▶ EXERCISE DATA
(** At most one contribution per query token. *)
Lemma tokenContribution_cases weights textTokens token :
  tokenContribution weights textTokens token = w_word weights \/
  tokenContribution weights textTokens token = w_partial weights \/
  tokenContribution weights textTokens token = 0.
Proof.
  unfold tokenContribution.
  destruct (existsb (String.eqb token) textTokens); [auto |].
  destruct (existsb _ textTokens); auto.
Qed.

Example score_hello :
  calculateSearchScore "hello wor" "Hello, World! foo_bar" defaultWeights = 4
  /\ calculateSearchScore "World" "Hello, World! foo_bar" defaultWeights = 53.
Proof. vm_compute. split; reflexivity. Qed.

End SearchSpec.

(* ================================================================== *)
(** * Properties of the merge of match candidates                      *)
(* ================================================================== *)

Module MatcherSpec.
Import JS JSFacts Matcher.

(** ** The key stands for the pair (type, id) *)

Lemma keyOf_inj a b :
  keyOf a = keyOf b <-> type a = type b /\ itemId (item a) = itemId (item b).
Proof.
  unfold keyOf. split.
  - destruct (type a), (type b); simpl; intros H;
      try discriminate; injection H as H; auto.
  - intros [-> ->]. reflexivity.
Qed.

(** ** The map *)

Lemma Map_get_set {V} (m : MapOf V) k v k' :
  Map_get (Map_set m k v) k'
  = if String.eqb k k' then Some v else Map_get m k'.
Proof.
  induction m as [| [k1 v1] m IH]; simpl.
  - reflexivity.
  - destruct (String.eqb_spec k1 k) as [-> | Hne]; simpl.
    + destruct (String.eqb k k'); reflexivity.
    + rewrite IH. destruct (String.eqb_spec k1 k') as [-> | Hne'].
      * destruct (String.eqb_spec k k'); congruence.
      * reflexivity.
Qed.

Lemma Map_set_keys {V} (m : MapOf V) k v :
  map fst (Map_set m k v)
  = match Map_get m k with
    | Some _ => map fst m
    | None => (map fst m ++ [k])%list
    end.
Proof.
  induction m as [| [k1 v1] m IH]; simpl.
  - reflexivity.
  - destruct (String.eqb_spec k1 k) as [-> | Hne]; simpl.
    + reflexivity.
    + rewrite IH. destruct (Map_get m k); reflexivity.
Qed.

Lemma Map_get_None {V} (m : MapOf V) k :
  Map_get m k = None <-> k ∉ map fst m.
Proof.
  induction m as [| [k1 v1] m IH]; simpl.
  - split; [intros _; apply not_elem_of_nil | reflexivity].
  - rewrite not_elem_of_cons. destruct (String.eqb_spec k1 k) as [-> | Hne].
    + split; [discriminate | intros [H _]; congruence].
    + rewrite IH. split; [auto | tauto].
Qed.

Lemma Map_get_elem {V} (m : MapOf V) k v :
  NoDup (map fst m) -> (Map_get m k = Some v <-> (k, v) ∈ m).
Proof.
  induction m as [| [k1 v1] m IH]; simpl; intros Hnd.
  - rewrite elem_of_nil. split; [discriminate | tauto].
  - apply NoDup_cons in Hnd as [Hk1 Hnd]. rewrite elem_of_cons.
    destruct (String.eqb_spec k1 k) as [-> | Hne].
    + split.
      * intros [= ->]. auto.
      * intros [[= ->] | Hin]; [reflexivity |].
        exfalso. apply Hk1. apply (list_elem_of_fmap_2 fst) in Hin. exact Hin.
    + rewrite IH by exact Hnd. split; [auto |].
      intros [[= -> ->] | Hin]; [congruence | exact Hin].
Qed.
(** * FinBot: ledger storage, aggregation and digest

    A shallow embedding of [src/A1.py] (a Telegram personal-finance bot on
    top of SQLite) and the properties of its ledger engine.

    Conventions of the embedding:
    - a Python [str] is the list of its Unicode code points;
    - a Python [float] / SQLite [REAL] is a binary64 number, held as the
      rational it is, or one of the two infinities or NaN; parsing and
      arithmetic round to the nearest binary64 number ([round64]);
    - the SQLite store is a record of tables (lists of rows) threaded
      through a state-and-exception monad; every statement of the source
      is committed at once, so the store survives a raised exception;
    - the wall clock ([datetime.now(UTC)]) is an explicit argument. *)

From Stdlib Require Import List ZArith NArith QArith Qround Qabs Bool Lia Lqa.
From Stdlib Require Import Ascii String DecimalString Permutation Sorted.
Import ListNotations.

Local Open Scope Z_scope.

(** ** Python strings *)

Module PyStr.

Definition pystr := list N.

(** An ASCII literal. *)
Definition lit (s : string) : pystr :=
  List.map N_of_ascii (list_ascii_of_string s).

Definition eqb (a b : pystr) : bool :=
  if list_eq_dec N.eq_dec a b then true else false.

(** Binary (code point) order, as SQLite's BINARY collation and Python's
    [<] on [str]. *)
Fixpoint compare (a b : pystr) : comparison :=
  match a, b with
  | [], [] => Eq
  | [], _ :: _ => Lt
  | _ :: _, [] => Gt
  | x :: a', y :: b' =>
      match N.compare x y with
      | Eq => compare a' b'
      | c => c
      end
  end.
Lemma evaluate_counts_overcount_witness :
  let p := answering "moon" [Finite 2; Finite (1 # 5); NaN] in
  let labels := [1; 0; 1] in
  (Forall is_label labels ∧ length (predict p moon_points) = length labels) ∧
  ∃ d tp fp tn fn,
    (evaluate p moon_points labels false empty_world).1 = Returned d ∧
    d !! "TP" = Some (PyInt tp) ∧ d !! "FP" = Some (PyInt fp) ∧
    d !! "TN" = Some (PyInt tn) ∧ d !! "FN" = Some (PyInt fn) ∧
    tp + fp + tn + fn =
      Z.of_nat (length labels) + np_sum (stray <$> rounded p moon_points).
Proof.
  cbv zeta.
  assert (Hl : Forall is_label [1; 0; 1])
    by (repeat constructor; by (left + right)).
  split; [by split|].
  exact (evaluate_counts_overcount
           (answering "moon" [Finite 2; Finite (1 # 5); NaN]) moon_points
           [1; 0; 1] false empty_world Hl eq_refl).
Defined.

(** The rounded predictions are all 0 or 1 exactly when every score lies
    from -0.5 up to, not including, 1.5. *)
Theorem rounded_bits_iff_in_range p X :
  Forall is_bit (rounded p X) ↔ Forall in_rounding_range (predict p X).
Proof.
  unfold rounded. rewrite Forall_fmap. apply Forall_iff.
  intros x. symmetry. apply np_round_bit.
Qed.
(** *** move *)
Lemma move_commit src dst n n' :
  kind dst n = None → FS.move src dst n = Some n' →
  is_Some (kind dst n') ∧ kind src n' = None ∧ ¬ dst `prefix_of` src ∧
  (∀ q, kind q n = None → ¬ dst `prefix_of` q → kind q n' = None) ∧
  (∀ q k, kind q n = Some k → ¬ src `prefix_of` q → kind q n' = Some k).
Proof.
  intros Hd. unfold FS.move. rewrite is_dir_kind, Hd. unfold FS.rename.
  destruct (FS.detach src n) as [[x n1]|] eqn:E; [|done].
  assert (Hd1 : kind dst n1 = None).
  { destruct (decide (src `prefix_of` dst)) as [[r ->]|Hp].
    - unfold kind. by rewrite (detach_gone _ _ _ _ r E).
    - by rewrite (detach_kind_frame _ _ _ _ _ E Hp). }
  assert (Ld1 : FS.lookup dst n1 = None).
  { unfold kind in Hd1. by destruct (FS.lookup dst n1). }
  rewrite Ld1. intros P.
  assert (P' : FS.put dst x n1 = Some n') by (by destruct x).
  clear P. assert (Ls := detach_lookup _ _ _ _ E).
  assert (Hnp : ¬ dst `prefix_of` src).
  { intros Hp. assert (Ks : kind src n = Some (kind_of x)) by (by unfold kind; rewrite Ls).
    destruct (kind_prefix_some _ _ _ _ Hp Ks) as [? ?]. congruence. }
  split; [|split; [|split; [done|split]]].
  - rewrite (put_kind_self _ _ _ _ P'). eauto.
  - rewrite (put_kind_frame _ _ _ _ _ P' Hnp).
    unfold kind. by rewrite <- (app_nil_r src), (detach_gone _ _ _ _ [] E).
  - intros q Hq Hp. rewrite (put_kind_frame _ _ _ _ _ P' Hp).
    destruct (decide (src `prefix_of` q)) as [[r ->]|Hs].
    + unfold kind. by rewrite (detach_gone _ _ _ _ r E).
    + by rewrite (detach_kind_frame _ _ _ _ _ E Hs).
  - intros q k Hq Hs.
    assert (Hp : ¬ dst `prefix_of` q).
    { intros Hp. destruct (kind_prefix_some _ _ _ _ Hp Hq) as [? ?]. congruence. }
    rewrite (put_kind_frame _ _ _ _ _ P' Hp).
    by rewrite (detach_kind_frame _ _ _ _ _ E Hs).
Qed.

▶ WHAT IS REQUIRED
Write out, from the lines above, only those from the line with "m k); reflexivity." to the line with "(** * FinBot: ledger", exactly as given, including the first and the last.

▶ ANSWER SECTION
    + rewrite IH. destruct (Map_get m k); reflexivity.
Qed.

Lemma Map_get_None {V} (m : MapOf V) k :
  Map_get m k = None <-> k ∉ map fst m.
Proof.
  induction m as [| [k1 v1] m IH]; simpl.
  - split; [intros _; apply not_elem_of_nil | reflexivity].
  - rewrite not_elem_of_cons. destruct (String.eqb_spec k1 k) as [-> | Hne].
    + split; [discriminate | intros [H _]; congruence].
    + rewrite IH. split; [auto | tauto].
Qed.

Lemma Map_get_elem {V} (m : MapOf V) k v :
  NoDup (map fst m) -> (Map_get m k = Some v <-> (k, v) ∈ m).
Proof.
  induction m as [| [k1 v1] m IH]; simpl; intros Hnd.
  - rewrite elem_of_nil. split; [discriminate | tauto].
  - apply NoDup_cons in Hnd as [Hk1 Hnd]. rewrite elem_of_cons.
    destruct (String.eqb_spec k1 k) as [-> | Hne].
    + split.
      * intros [= ->]. auto.
      * intros [[= ->] | Hin]; [reflexivity |].
        exfalso. apply Hk1. apply (list_elem_of_fmap_2 fst) in Hin. exact Hin.
    + rewrite IH by exact Hnd. split; [auto |].
      intros [[= -> ->] | Hin]; [congruence | exact Hin].
Qed.
(** * FinBot: ledger storage, aggregation and digest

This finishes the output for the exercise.